### WHAT YOU ARE ASKED TO DO
Lift out, unaltered, the lines of the material below between the line holding "(s', Some false)" and the line holding "assert (Hstart : P", counting both.
--- START ---
(** The wait for the reset ends; when it succeeds the registers are at their reset values. *)
Lemma reset_wait_spec s :
  vc_resetting (vdev s) = true →
  match reset_wait hhdm s (hhdm + vc_base) with
  | (s', Some true) => configured s cc_reset s'
  | (s', Some false) => vb s' = vb s ∧ ram s' = ram s ∧ kept (vdev s) (vdev s')
  | (_, None) => False
  end.
Proof.
  intros Hr. set (P := λ y : VState V * Z * option bool,
    let '(s', rg, out) := y in
    match out with
    | Some true => configured s cc_reset s'
    | Some false => vb s' = vb s ∧ ram s' = ram s ∧ kept (vdev s) (vdev s')
    | None => 0 <= rg <= POLL_BOUND ∧ vb s' = vb s ∧ ram s' = ram s ∧ kept (vdev s) (vdev s') ∧ vc_resetting (vdev s') = true
    end).
  assert (Hstep : ∀ y, P y → polling y = true →
    P (reset_round hhdm (hhdm + vc_base) y) ∧ poll_measure (reset_round hhdm (hhdm + vc_base) y) < poll_measure y ∧ 0 < poll_measure y).
  { intros [[s1 rg] [|]]; [done|]. intros (Hrg & E1 & E2 & E3 & E4) _. unfold reset_round, r8.
    rewrite mmio_read by by vm_compute. destruct (vd_read (vdev s1) _ 1) as [d' x] eqn:E. apply vc_status_law in E as [Hk E].
    rewrite E4 in E. assert (Hk' : kept (vdev s) d') by by etransitivity.
    destruct E as [[Hx Hd]|(-> & Hd & Hregs & Hlast)].
    - rewrite (proj2 (Z.eqb_neq x 0)) by done. destruct (Z.ltb_spec POLL_BOUND (rg + 1)); cbn; (split; [|lia]); [done|].
      split; [lia|done].
    - cbn. split; [|lia]. split; cbn; done. }
  assert (Hstart : P (s, 0, None)) by by repeat split.
  destruct (while_pos_enough polling _ P poll_measure 50000001 _ Hstart Hstep) as [Hrel Hinv]; [done|].
  destruct (while_rel_inv _ _ (λ _, True) _ _ Hrel I) as [_ Hdone]; [done|]. unfold reset_wait.
  destruct (while_pos _ _ _ _) as [[s' rg] [[]|]]; [exact Hinv|exact Hinv|done].
Qed.

Lemma configured_from s0 s1 r s :
  vb s1 = vb s0 → ram s1 = ram s0 → kept (vdev s0) (vdev s1) → configured s1 r s → configured s0 r s.
Proof. intros E1 E2 Hk []. split; [congruence|congruence|done|done|done|by etransitivity]. Qed.

Lemma configured_same s0 r s : configured s0 r s → vb s = vb s0 ∧ ram s = ram s0 ∧ kept (vdev s0) (vdev s).
Proof. by intros []. Qed.

End config.

(** The next register write of a configuration sequence. *)
Ltac config_write hhdm Hc off n v :=
  let Hn := fresh "Hc" in
  let t := fresh "s" in
  pose proof (configured_write hhdm _ _ _ off n v ltac:(repeat (first [by left|right])) ltac:(by intros [? ?]) Hc) as Hn;
  match type of Hn with configured _ _ ?x => set (t := x) in * end;
  clearbody t; cbv -[vc_accepts vc_qmax vc_offered vc_noff Z.land Z.mul Z.add] in Hn; clear Hc; rename Hn into Hc.

(** ** The rings *)

Section rings.
Context {B V : Type} `{PciConf B} `{VirtioCommon V} {CL : VirtioCommonLaws V} `{Mapper}.
Variable (hhdm : Z).
Implicit Types (x : VInit B V) (s : VState V).

(** Free frames are RAM. *)
Definition frames_are_ram (F : gset Z) : Prop :=
  ∀ f, f ∈ F → 0 <= f < 2 ^ 40 ∧ ∀ a, f * 4096 <= a < f * 4096 + 4096 → vd_mmio a = false.

Definition zero_frame (m : Z → Z) (f : Z) : Prop := ∀ a, f * 4096 <= a < f * 4096 + 4096 → m a = 0.

(** Only frames have been taken. *)
Definition taken x x' : Prop := mem_inv (vi_fa x') ∧ mem_set (vi_fa x') ⊆ mem_set (vi_fa x) ∧ vi_ps x' = vi_ps x.

Lemma taken_trans x1 x2 x3 : taken x1 x2 → taken x2 x3 → taken x1 x3.
Proof. intros (_ & S1 & E1) (I2 & S2 & E2). split; [done|]. split; [by etransitivity|congruence]. Qed.

Lemma alloc_frame_spec x :
  mem_inv (vi_fa x) →
  let '(x', r) := alloc_frame hhdm x in
  taken x x' ∧ vb (vi_s x') = vb (vi_s x) ∧ vdev (vi_s x') = vdev (vi_s x) ∧
  ∀ pv, r = Some pv → ∃ f, pv = (f * 4096, hhdm + f * 4096) ∧ f ∈ mem_set (vi_fa x) ∧
    mem_set (vi_fa x') = mem_set (vi_fa x) ∖ {[f]} ∧ zero_frame (ram (vi_s x')) f ∧
    ∀ g, g ≠ f → zero_frame (ram (vi_s x)) g → zero_frame (ram (vi_s x')) g.
Proof.
  intros Hi. unfold alloc_frame. pose proof (alloc_law (vi_fa x) Hi) as Hl.
  destruct (Memory.alloc (vi_fa x)) as [fa [f|]]; unfold taken; cbn [fst snd vi_fa vi_ps vi_s vb ram vdev] in *.
  2:{ destruct Hl as (Hi' & _ & Hset). by rewrite Hset. }
  destruct Hl as (Hi' & [Hf _] & Hset). split; [split; [done|split; [set_solver|done]]|]. split; [done|]. split; [done|].
  intros pv [= <-]. exists f. replace (hhdm + f * 4096 - hhdm) with (f * 4096) by lia.
  assert (Hz : zlen (replicate 4096 0) = 4096) by (unfold zlen; by rewrite length_replicate).
  split; [done|]. split; [done|]. split; [done|]. split.
  - intros a Ha. replace a with (f * 4096 + (a - f * 4096)) by lia. rewrite wr_bytes_in by (rewrite Hz; lia). apply aget_replicate. lia.
  - intros g Hg Hgz a Ha. rewrite wr_bytes_out by (rewrite Hz; lia). by apply Hgz.
Qed.

(** Four different frames, all zero. *)
Record ring_frames (F : gset Z) (m : Z → Z) (f1 f2 f3 f4 : Z) : Prop := {
  rf_in : f1 ∈ F ∧ f2 ∈ F ∧ f3 ∈ F ∧ f4 ∈ F;
  rf_ne : f1 ≠ f2 ∧ f1 ≠ f3 ∧ f1 ≠ f4 ∧ f2 ≠ f3 ∧ f2 ≠ f4 ∧ f3 ≠ f4;
  rf_zero : zero_frame m f1 ∧ zero_frame m f2 ∧ zero_frame m f3 ∧ zero_frame m f4;
}.

Lemma alloc_rings_spec x :
  mem_inv (vi_fa x) →
  let '(x', r) := alloc_rings hhdm x in
  taken x x' ∧ vb (vi_s x') = vb (vi_s x) ∧ vdev (vi_s x') = vdev (vi_s x) ∧
  ∀ q, r = Some q → ∃ f1 f2 f3 f4,
    q = ((f1 * 4096, hhdm + f1 * 4096), (f2 * 4096, hhdm + f2 * 4096), (f3 * 4096, hhdm + f3 * 4096), (f4 * 4096, hhdm + f4 * 4096)) ∧
    ring_frames (mem_set (vi_fa x)) (ram (vi_s x')) f1 f2 f3 f4.
Proof.
  intros Hi. unfold alloc_rings.
  pose proof (alloc_frame_spec x Hi) as H1'. destruct (alloc_frame hhdm x) as [x1 r1]. destruct H1' as (T1 & B1 & D1 & R1).
  destruct r1 as [q1|]; [|done]. destruct (R1 q1 eq_refl) as (f1 & -> & M1 & S1 & Z1 & _).
  pose proof (alloc_frame_spec x1 (proj1 T1)) as H2'. destruct (alloc_frame hhdm x1) as [x2 r2]. destruct H2' as (T2 & B2 & D2 & R2).
  pose proof (taken_trans _ _ _ T1 T2) as U2. destruct r2 as [q2|]; [|split; [done|split; [congruence|split; [congruence|done]]]]. destruct (R2 q2 eq_refl) as (f2 & -> & M2 & S2 & Z2 & K2).
  pose proof (alloc_frame_spec x2 (proj1 T2)) as H3'. destruct (alloc_frame hhdm x2) as [x3 r3]. destruct H3' as (T3 & B3 & D3 & R3).
  pose proof (taken_trans _ _ _ U2 T3) as U3. destruct r3 as [q3|]; [|split; [done|split; [congruence|split; [congruence|done]]]]. destruct (R3 q3 eq_refl) as (f3 & -> & M3 & S3 & Z3 & K3).
  pose proof (alloc_frame_spec x3 (proj1 T3)) as H4'. destruct (alloc_frame hhdm x3) as [x4 r4]. destruct H4' as (T4 & B4 & D4 & R4).
  pose proof (taken_trans _ _ _ U3 T4) as U4. destruct r4 as [q4|]; [|split; [done|split; [congruence|split; [congruence|done]]]]. destruct (R4 q4 eq_refl) as (f4 & -> & M4 & S4 & Z4 & K4).
  split; [done|]. split; [congruence|]. split; [congruence|]. intros q [= <-]. exists f1, f2, f3, f4. split; [done|].
  rewrite S3, S2, S1 in M4. rewrite S2, S1 in M3. rewrite S1 in M2.
  assert (f1 ≠ f2 ∧ f1 ≠ f3 ∧ f1 ≠ f4 ∧ f2 ≠ f3 ∧ f2 ≠ f4 ∧ f3 ≠ f4) as Hne by (clear -M2 M3 M4; set_solver).
  split; [set_solver|done|]. destruct Hne as (N12 & N13 & N14 & N23 & N24 & N34).
  split; [by apply K4, K3, K2|]. split; [by apply K4, K3|]. split; [by apply K4|done].
Qed.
--- END ---
### ANSWER SECTION
  | (s', Some false) => vb s' = vb s ∧ ram s' = ram s ∧ kept (vdev s) (vdev s')
  | (_, None) => False
  end.
Proof.
  intros Hr. set (P := λ y : VState V * Z * option bool,
    let '(s', rg, out) := y in
    match out with
    | Some true => configured s cc_reset s'
    | Some false => vb s' = vb s ∧ ram s' = ram s ∧ kept (vdev s) (vdev s')
    | None => 0 <= rg <= POLL_BOUND ∧ vb s' = vb s ∧ ram s' = ram s ∧ kept (vdev s) (vdev s') ∧ vc_resetting (vdev s') = true
    end).
  assert (Hstep : ∀ y, P y → polling y = true →
    P (reset_round hhdm (hhdm + vc_base) y) ∧ poll_measure (reset_round hhdm (hhdm + vc_base) y) < poll_measure y ∧ 0 < poll_measure y).
  { intros [[s1 rg] [|]]; [done|]. intros (Hrg & E1 & E2 & E3 & E4) _. unfold reset_round, r8.
    rewrite mmio_read by by vm_compute. destruct (vd_read (vdev s1) _ 1) as [d' x] eqn:E. apply vc_status_law in E as [Hk E].
    rewrite E4 in E. assert (Hk' : kept (vdev s) d') by by etransitivity.
    destruct E as [[Hx Hd]|(-> & Hd & Hregs & Hlast)].
    - rewrite (proj2 (Z.eqb_neq x 0)) by done. destruct (Z.ltb_spec POLL_BOUND (rg + 1)); cbn; (split; [|lia]); [done|].
      split; [lia|done].
    - cbn. split; [|lia]. split; cbn; done. }
  assert (Hstart : P (s, 0, None)) by by repeat split.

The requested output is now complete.